B-2 Lawncare;1712555 said:


> What kind of plow set up are you going to run?
> I don't have that big of a tractor but on my 3720 we run the plow off of the loader. What we did was unplugged the rams for the bucket and put hose extensionson the and ran the to the auxiliary hyd's in the back. And plugged the angle rams from the plow in to the Hyd's for the bucket.
> Here is the reason why, at least with my size tractor. Instead of giving me a another set of levers to run the hyd off the back, they have gone to Electric over hyd so you have to push the switch which locks out the loader and hyd and the you use you loader lever to operate the hyd on the rear. Which is a huge pain in the ass. And that's why we swaped the hoses a round.
> Your post sounds like my set up. Not sure like I said you tractor is a lot bigger and I would assume that you could run your loader and auxiliary Hyde's at the same time.

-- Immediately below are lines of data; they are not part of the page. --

(** What an accepted request leaves: the domain is settled with its
    count.  The counters move by one domain and by the count, unless
    the request completes the session: then the domain may be counted
    twice, and its emails stay in the total when its count is reset. *)
Lemma processDomain_accepted parallelSave insertMany s collection i entry :
  status s = s_processing -> domains s !! i = Some entry ->
  deStatus entry = d_pending ->
  exists st count err processed discovered,
    (st = d_completed \/ st = d_error) /\ 0 <= count /\
    (processed = processedDomains s + 1 \/ processed = processedDomains s + 2) /\
    totalEmailsDiscovered s + count <= discovered /\
    ((totalDomains s <=? processedDomains s + 1) = false ->
     processed = processedDomains s + 1 /\
     discovered = totalEmailsDiscovered s + count) /\
    (processDomain parallelSave insertMany s collection i).1.2 =
      settleAt s i (mkDomainEntry (deDomain entry) st count err) processed discovered.
Proof.
  intros Hst Hi Hpending.
  rewrite (processDomain_pending _ _ _ _ _ _ Hst Hi Hpending). cbv zeta.
  assert (Hfailed : forall message processed discovered,
    (processed = processedDomains s + 1 \/ processed = processedDomains s + 2) ->
    totalEmailsDiscovered s + 0 <= discovered ->
    ((totalDomains s <=? processedDomains s + 1) = false ->
     processed = processedDomains s + 1 /\
     discovered = totalEmailsDiscovered s + 0) ->
    exists st count err processed' discovered',
      (st = d_completed \/ st = d_error) /\ 0 <= count /\
      (processed' = processedDomains s + 1 \/ processed' = processedDomains s + 2) /\
      totalEmailsDiscovered s + count <= discovered' /\
      ((totalDomains s <=? processedDomains s + 1) = false ->
       processed' = processedDomains s + 1 /\
       discovered' = totalEmailsDiscovered s + count) /\
      settleAt s i (failedEntry (deDomain entry) message) processed discovered =
      settleAt s i (mkDomainEntry (deDomain entry) st count err) processed' discovered').
  { intros message processed discovered Hp Hd Hnf. unfold failedEntry.
    exists (if JS.truthy message then d_error else d_completed), 0, (Some message),
      processed, discovered.
    split; [destruct (JS.truthy message); [by right|by left]|].
    split; [lia|]. split; [done|]. split; [done|]. by split. }
  set (count := Z.of_nat (length (limitedEmails s (deDomain entry)))).
  assert (0 <= count) by (unfold count; lia).
  assert (Hfail : forall message,
    exists st c err processed' discovered',
      (st = d_completed \/ st = d_error) /\ 0 <= c /\
      (processed' = processedDomains s + 1 \/ processed' = processedDomains s + 2) /\
      totalEmailsDiscovered s + c <= discovered' /\
      ((totalDomains s <=? processedDomains s + 1) = false ->
       processed' = processedDomains s + 1 /\
       discovered' = totalEmailsDiscovered s + c) /\
      settleAt s i (failedEntry (deDomain entry) message)
        (processedDomains s + 1) (totalEmailsDiscovered s) =
      settleAt s i (mkDomainEntry (deDomain entry) st c err) processed' discovered').
  { intros message. apply Hfailed; [by left|lia|]. intros _. split; [done|lia]. }
  assert (Hok :
    exists st c err processed' discovered',
      (st = d_completed \/ st = d_error) /\ 0 <= c /\
      (processed' = processedDomains s + 1 \/ processed' = processedDomains s + 2) /\
      totalEmailsDiscovered s + c <= discovered' /\
      ((totalDomains s <=? processedDomains s + 1) = false ->
       processed' = processedDomains s + 1 /\
       discovered' = totalEmailsDiscovered s + c) /\
      (if totalDomains s <=? processedDomains s + 1
       then (ServerError parallelSave,
             settleAt s i (failedEntry (deDomain entry) parallelSave)
               (processedDomains s + 2) (totalEmailsDiscovered s + count),
             (collection ++ emailDocuments (deDomain entry)
                              (limitedEmails s (deDomain entry)))%list)
       else (Processed (deDomain entry) count (limitedEmails s (deDomain entry)),
             settleAt s i (mkDomainEntry (deDomain entry) d_completed count None)
               (processedDomains s + 1) (totalEmailsDiscovered s + count),
             (collection ++ emailDocuments (deDomain entry)
                              (limitedEmails s (deDomain entry)))%list)).1.2 =
      settleAt s i (mkDomainEntry (deDomain entry) st c err) processed' discovered').
  { destruct (totalDomains s <=? processedDomains s + 1) eqn:Hfinal; cbn [fst snd].
    - apply Hfailed; [by right|lia|done].
    - exists d_completed, count, None, (processedDomains s + 1),
        (totalEmailsDiscovered s + count).
      split; [by left|]. split; [lia|]. split; [by left|]. split; [lia|].
      by split. }
  destruct (emailDocuments _ _) as [|doc docs], insertMany as [message|];
    first [ exact Hok | apply Hfail ].
Qed.

Lemma processDomain_cases parallelSave insertMany s collection i :
  (exists msg, processDomain parallelSave insertMany s collection i
               = (BadRequest msg, s, collection)) \/
  (exists entry, status s = s_processing /\ domains s !! i = Some entry /\
                 deStatus entry = d_pending).
Proof.
  destruct (status s) eqn:Hst;
    try (left; apply processDomain_refused; congruence).
  destruct (domains s !! i) as [entry|] eqn:Hi.
  - destruct (deStatus entry) eqn:Hd;
      try (left; apply processDomain_refused; congruence).
    right. by exists entry.
  - left. apply processDomain_refused. congruence.
Qed.

Lemma foldr_add_shift (l : list Z) (a : Z) :
  foldr Z.add a l = foldr Z.add 0 l + a.
Proof. induction l as [|x l IH]; simpl; [lia|]. rewrite IH. lia. Qed.

Lemma insert_settles (l : list DomainEntry) i entry entry' :
  l !! i = Some entry -> deStatus entry = d_pending ->
  Is_true (settledDomain entry') ->
  length (filter (fun d => Is_true (settledDomain d)) (<[i:=entry']> l)) = S (length (filter (fun d => Is_true (settledDomain d)) l)) /\
  foldr Z.add 0 (emailsCount <$> <[i:=entry']> l) =
    foldr Z.add 0 (emailsCount <$> l) - emailsCount entry + emailsCount entry'.
Proof.
  intros Hi Hp Hs.
  assert (Hlt : (i < length l)%nat) by (by eapply lookup_lt_Some).
  rewrite insert_take_drop by done.
  pose proof (take_drop_middle l i entry Hi) as Hl.
  revert Hl. generalize (take i l), (drop (S i) l). intros l1 l2 <-.
  rewrite !filter_app, !filter_cons, !length_app.
  rewrite decide_True by done.
  rewrite decide_False by (unfold settledDomain; rewrite Hp; simpl; tauto).
  rewrite !fmap_app, !fmap_cons, !foldr_app. simpl. split; [lia|].
  generalize (foldr Z.add 0 (emailsCount <$> l2)). intros z.
  rewrite (foldr_add_shift _ (emailsCount entry' + z)),
    (foldr_add_shift _ (emailsCount entry + z)). lia.
Qed.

It's a skid steer and I do have the aux hydraulic lines just not sure I have to controls to control it. But thanks for you help


----------



## B-2 Lawncare (Feb 11, 2012)

skier125;1712568 said:


> It's a skid steer and I do have the aux hydraulic lines just not sure I have to controls to control it. But thanks for you help


Oops I would still bet when you flip you switch it will swap your bucket hyd to the auxiliary hyd. Which should run your angle.


----------



## In2toys (Jan 25, 2006)

I'll take a pic of mine tomorrow. On mine there is no switch to flip... The right handle has a locking pin that you slide down to be able to control aux.


----------



## skier125 (Dec 31, 2011)

In2toys;1713778 said:


> I'll take a pic of mine tomorrow. On mine there is no switch to flip...


 alright thanks


----------



## purpleranger519 (Jan 1, 2006)

Pull the locking pin on the right handle over then down to unlock the aux. controls in the right handle. I will then move side to side.


----------



## skier125 (Dec 31, 2011)

purpleranger519;1713785 said:


> Pull the locking pin on the right handle over then down to unlock the aux. controls in the right handle. I will then move side to side.


I never seen that pin before but pulled it and it works I hear the linkage move so I will plug a plow in a see how it works. Thanks for all your guys help


----------



## skier125 (Dec 31, 2011)

what brand wiper motor do you guys have need to put one on my 7775 and the dealer wants way too much so what brand to do have?


----------



## In2toys (Jan 25, 2006)

Great, Especially cause I forgot to take a pic today. As far as the wiper motor, I found a door from an older bobcat on craigslist, & refabricated it to fit my skid. I'll take a pic tomorrow.


----------



## In2toys (Jan 25, 2006)

*pics of door*

I had to cut the lower corners off, move & modify the latch assy, remove the washer fluid assy. build the lower wood piece to cover area not covered by door. I also had to make new hinge assy's & move the lower hinge up... kinda involved but it only tool me a solid day to do everything. Still cheaper than deere or new Holland wanted for a new door...


----------